(** The delegate claims, the principal changes the rate and pauses, a claim is
    refused, the principal revokes. *)
Definition sample_calls : list event :=
  [{| ev_call := Claim 40; ev_who := [3]; ev_now := 20_000 |};
   {| ev_call := SetRate 10; ev_who := [1]; ev_now := 25_000 |};
   {| ev_call := Pause; ev_who := [1]; ev_now := 30_000 |};
   {| ev_call := Claim 1; ev_who := [2]; ev_now := 31_000 |}].
Definition sample_revocation : list event :=
  [{| ev_call := Revoke; ev_who := [1]; ev_now := 90_000 |}].

Lemma allowance_keeps_promises_witness :
  exists a0, sample_allowance = Done a0 /\
    let '(a1, ps1, in1) := history a0 sample_calls in
    let '(a2, ps2, in2) := history a1 sample_revocation in
    1_000 + in1 + in2 = escrow a2 + paid (ps1 ++ ps2) /\ ps1 = [([2], 40)] /\
    ps2 = [([2], 70); ([1], 890)] /\ safe a1 31_000 <= safe a2 90_000 /\ safe a1 31_000 = 110.
Proof.
  eexists. split; [reflexivity|].
  match goal with |- context [history ?a sample_calls] => set (a0 := a) end.
  pose proof (allowance_keeps_promises [9] [1] [2] (Some [3]) [] 0 1_000 4 500 0 10_000 a0
    sample_calls sample_revocation eq_refl ltac:(split; by vm_compute) ltac:(by vm_compute)
    ltac:(split; by vm_compute) ltac:(by vm_compute) ltac:(lia)
    ltac:(repeat split; by vm_compute)) as H.
  destruct (history a0 sample_calls) as [[a1 ps1] in1] eqn:E1.
  vm_compute in E1. injection E1 as <- <- <-.
  destruct (history _ sample_revocation) as [[a2 ps2] in2] eqn:E2.
  vm_compute in E2. injection E2 as <- <- <-. destruct H as (H & _ & _ & _ & _ & _ & Hsafe & _).
  split; [exact H|]. split; [reflexivity|]. split; [reflexivity|]. split; [exact Hsafe|reflexivity].
Defined.

Lemma sample_allowance_ok now :
  10_000 <= now <= U64_MAX -> exists a, sample_allowance = Done a /\ ok a now.
Proof.
  intros Hn. eexists. split; [reflexivity|].
  match goal with |- ok ?a _ => apply (ok_later a 10_000); [|lia] end.
  split; cbn; try done; try (split_and!; first [lia|by vm_compute]). by left.
Qed.

Lemma allowance_client_agrees_witness :
  exists a a', sample_allowance = Done a /\
    computeAvailable (toAccrualState a) (spent a) (escrow a) 20_999 = 40 /\
    claim a 40 [3] 20_999 = Done (a', [([2], 40)]).
Proof.
  destruct (sample_allowance_ok 20_999 ltac:(split; by vm_compute)) as (a & E & Ha).
  assert (computeAvailable (toAccrualState a) (spent a) (escrow a) 20_999 = 40 /\
    is_claimer a [3] = true /\ payee a = [2]) as (F1 & F2 & F3).
  { clear Ha. cbv in E. injection E as <-. vm_compute. repeat split. }
  destruct (allowance_client_agrees a 20_999 [3] 40 Ha) as (_ & H & _).
  rewrite F1, F3 in H. destruct (proj2 (H F2) ltac:(lia)) as [a' H'].
  exists a, a'. split; [exact E|]. split; [exact F1|exact H'].
Defined.

End Allowance.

★ ★ ★ ★ ★

● **YOUR ASSIGNMENT**
Please transcribe word for word the lines from the line with "destruct (sample_allowance_ok 20_999" to the end of the material, both ends included.

● **EXERCISE RESPONSE**
  destruct (sample_allowance_ok 20_999 ltac:(split; by vm_compute)) as (a & E & Ha).
  assert (computeAvailable (toAccrualState a) (spent a) (escrow a) 20_999 = 40 /\
    is_claimer a [3] = true /\ payee a = [2]) as (F1 & F2 & F3).
  { clear Ha. cbv in E. injection E as <-. vm_compute. repeat split. }
  destruct (allowance_client_agrees a 20_999 [3] 40 Ha) as (_ & H & _).
  rewrite F1, F3 in H. destruct (proj2 (H F2) ltac:(lia)) as [a' H'].
  exists a, a'. split; [exact E|]. split; [exact F1|exact H'].
Defined.

End Allowance.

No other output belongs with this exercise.